Francis Newman, the cardinal's high-minded and accomplished brother, writes to Mr. Gladstone (1878) in a strain of exalted recognition of his services to the nation, and quotes (a little oddly perhaps) the beautiful lines in Euripides, foretelling the approaching triumph of Dionysus over his mortal foe.[331]
The poets are not absent. Wordsworth, as we have already seen (i. p. 269 n.), sends to him at the board of trade his remonstrance and his sonnet on the railway into Windermere. Tennyson addresses to him for his personal behoof the sonnet upon the Redistribution bill of 1884—
“Steersman, be not precipitate in thine act
Of steering ...”
and on a sheet of note-paper at a later date when Irish self-government was the theme, he copies the Greek lines from Pindar, “how easy a thing it is even for men of light weight to shake a state, how hard to build it up again.”[332] Rogers (1844) insists that, “if one may judge from experience, perhaps the best vehicle in our language for a translator of verse is prose. He who doubts it has only to open his Bible.... Who could wish the stories of Joseph and of Ruth to be otherwise than they are? Or who but would rejoice if the Iliad and the Odyssey were so translated? I once asked Porson to attempt it, and he seemed to like the idea, but said that it would be a labour of ten or twelve years.”
Matthew Arnold—Watts
There was one true poet, and not only a poet but a man, as we now see, with far truer insight into the intellectual needs of his countrymen than any other writer of the closing quarter of the century, who is sometimes supposed to have been overlooked by Mr. Gladstone. And here in the Octagon is Matthew Arnold's letter soliciting his recommendation (1867) for the strictly prosaic post of librarian of the House of Commons, which happily he did not obtain. The year before, Arnold had wished to be made a commissioner under the Endowed Schools Act, but a lawyer was rightly thought necessary by Lord Russell or his advisers, and there is no good reason to suppose that Mr. Gladstone meddled either way. He was responsible in 1882 for a third disappointment, but here again it has been truly said that to appoint to the charity commission a man of sixty, who had no intimate knowledge of charity law, and who had [pg 541] recently in his articles irritated all the nonconformists in England by his ironical references to dissent and dissenters, would not have been conducive to the efficient transaction of public business. A year later Mr. Gladstone proffered him, and his friends made him accept, a civil list pension of two hundred and fifty pounds a year, “in public recognition of service to the poetry and literature of England.” Arnold in a letter here tries to soften Mr. Gladstone's heart on the subject of copyright, on which, as I often made bold to tell him, he held some rather flagrant heresies. Here the poet begs the minister to consider whether an English author ought not to have property in his work for a longer time than he has now. “For many books the sale begins late, the author has to create, as Wordsworth said, the taste by which he is to be enjoyed. Such an author is surely the very man one would wish to protect.” I fear he made no convert.

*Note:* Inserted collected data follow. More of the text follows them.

(** * Response compression middleware (package middlewares, compress.go)

    A shallow embedding of [CompressHandlerLevel] and of the helpers it is
    built from: the two pool-index functions, the pool arrays filled by the
    package's [init] functions, the scan over the Accept-Encoding tokens,
    and the [WriteHeader], [Write] and [Push] hooks installed on the
    response writer.

    Go's [int] is modelled as [Z] with 64-bit wrap-around written out, Go
    strings as [string] (byte strings), [http.Header] as a finite map from
    header names to value lists, and the calls the middleware makes on its
    collaborators (the original response writer, the codec, the pools) as a
    trace of events. *)

From Stdlib Require Import ZArith Ascii String List.
From Stdlib Require Import DecimalString DecimalPos DecimalZ.
From stdpp Require Import gmap strings list.

Open Scope Z_scope.

(** ** Machine integers *)

(** Two's-complement wrap-around of a 64-bit Go [int]. *)
Definition wrap (x : Z) : Z := (x + 2 ^ 63) mod 2 ^ 64 - 2 ^ 63.

(** ** Compression levels of the two codec packages

    The constants of github.com/klauspost/compress/{gzip,flate} that
    compress.go refers to. *)

Module gzip.
Definition NoCompression : Z := 0.
Definition BestSpeed : Z := 1.
Definition BestCompression : Z := 9.
Definition DefaultCompression : Z := -1.
End gzip.

Module flate.
Definition NoCompression : Z := 0.
Definition BestSpeed : Z := 1.
Definition BestCompression : Z := 9.
Definition DefaultCompression : Z := -1.
End flate.

(** ** Pool indices *)

(** [gzipPoolIndex] maps a compression level to its index into
    [gzipWriterPools]. *)
Definition gzipPoolIndex (level : Z) : Z :=
  if level =? gzip.DefaultCompression
  then gzip.BestCompression - gzip.BestSpeed + 1
  else wrap (level - gzip.BestSpeed).

(** [flatePoolIndex] maps a compression level to its index into
    [flateWriterPools]. *)
Definition flatePoolIndex (level : Z) : Z :=
  if level =? flate.DefaultCompression
  then flate.BestCompression - flate.BestSpeed + 1
  else wrap (level - flate.BestSpeed).

(** ** Pool arrays

    A [*sync.Pool] slot is [None] while it is nil; a pool is identified by
    the level its [New] function builds writers with. *)

Definition PoolArray := list (option Z).

(** [arr[index] = &sync.Pool{...}]: Go panics when the index is out of
    range, which is [None] here. *)
Definition poolStore (arr : PoolArray) (index : Z) (level : Z) : option PoolArray :=
  if (0 <=? index) && (index <? Z.of_nat (length arr))
  then Some (<[Z.to_nat index := Some level]> arr)
  else None.

(** [arr[index]] followed by a method call on the pool: an index out of
    range panics, and so does a nil slot. *)
Definition poolAt (arr : PoolArray) (index : Z) : option Z :=
  if (0 <=? index) && (index <? Z.of_nat (length arr))
  then mjoin (arr !! Z.to_nat index)
  else None.

Definition addGzipLevelPool (level : Z) (arr : PoolArray) : option PoolArray :=
  poolStore arr (gzipPoolIndex level) level.

Definition addFlateLevelPool (level : Z) (arr : PoolArray) : option PoolArray :=
  poolStore arr (flatePoolIndex level) level.
(** * beapp-server: visibility scoring and aggregation pipeline

    A shallow embedding of the scoring calculator, the scoring and question
    parsers, the question validator and the dashboard aggregator, together
    with the properties stated about them.

    JavaScript numbers are IEEE 754 binary64 values; they are modelled by the
    standard library's executable specification [spec_float] at precision 53
    and maximal exponent 1024, so that rounding, signed zeros, infinities and
    NaN behave as they do in the engine.  JavaScript strings are sequences of
    UTF-16 code units and are modelled as lists of code units. *)

From Stdlib Require Import ZArith NArith List Bool Lia String Ascii.
From Stdlib Require Import Floats.SpecFloat.
From Stdlib Require DecimalString DecimalNat.
Import ListNotations.

Set Implicit Arguments.
Set Warnings "-register-all".

(* ================================================================== *)
(** * The JavaScript number type *)
(* ================================================================== *)

Module Num.

Definition number := spec_float.

Definition prec : Z := 53.
Definition emax : Z := 1024.

Definition add (x y : number) : number := SFadd prec emax x y.
Definition mul (x y : number) : number := SFmul prec emax x y.
Definition div (x y : number) : number := SFdiv prec emax x y.

(** [x < y], [x <= y] and [x === y] on numbers; every comparison with NaN
    is false and the two zeros are equal. *)
Definition lt (x y : number) : bool := SFltb x y.
Definition le (x y : number) : bool := SFleb x y.
Definition gt (x y : number) : bool := SFltb y x.
Definition ge (x y : number) : bool := SFleb y x.
Definition strictEq (x y : number) : bool := SFeqb x y.

(** An integer as a number (exact below 2^53, rounded to nearest even
    above). *)
Definition ofZ (z : Z) : number := binary_normalize prec emax z 0 false.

Another poet, with no eye on patronage or pension, hopes to be permitted to say (1869), “how very many of your countrymen whom you have forgotten or never saw, follow your noble and courageous development of legislation with the same personal devotion, gratitude, and gladness that I feel.” Then five years later he still assures him that among men of letters he may have antagonists but he cannot have enemies—rather a fine distinction, with painfully little truth in it as things happened.
To Miss Martineau, who had done hard work in more than one good cause, he proposes a pension, which she honourably declines: “The work of my busy years has supplied the needs of a quiet old age. On the former occasions of my declining a pension I was poor, and it was a case of scruple (possibly cowardice). Now I have a competence, and there would be no excuse for my touching the public money. You will need no assurance that I am as grateful for your considerate offer, as if it had relieved me of a wearing anxiety.”
In 1885 he wrote to Mr. Watts, the illustrious painter, to request, with the sanction of the Queen, that he would allow himself to be enrolled among the baronets of the United Kingdom. “It gives me lively pleasure,” he said, “to have the means of thus doing honour to art in the person of so [pg 542] distinguished a representative of the noble pursuit.” Mr. Watts, in words that I am permitted to transcribe, declined; as he did also a second time in 1894 when the proposal was repeated.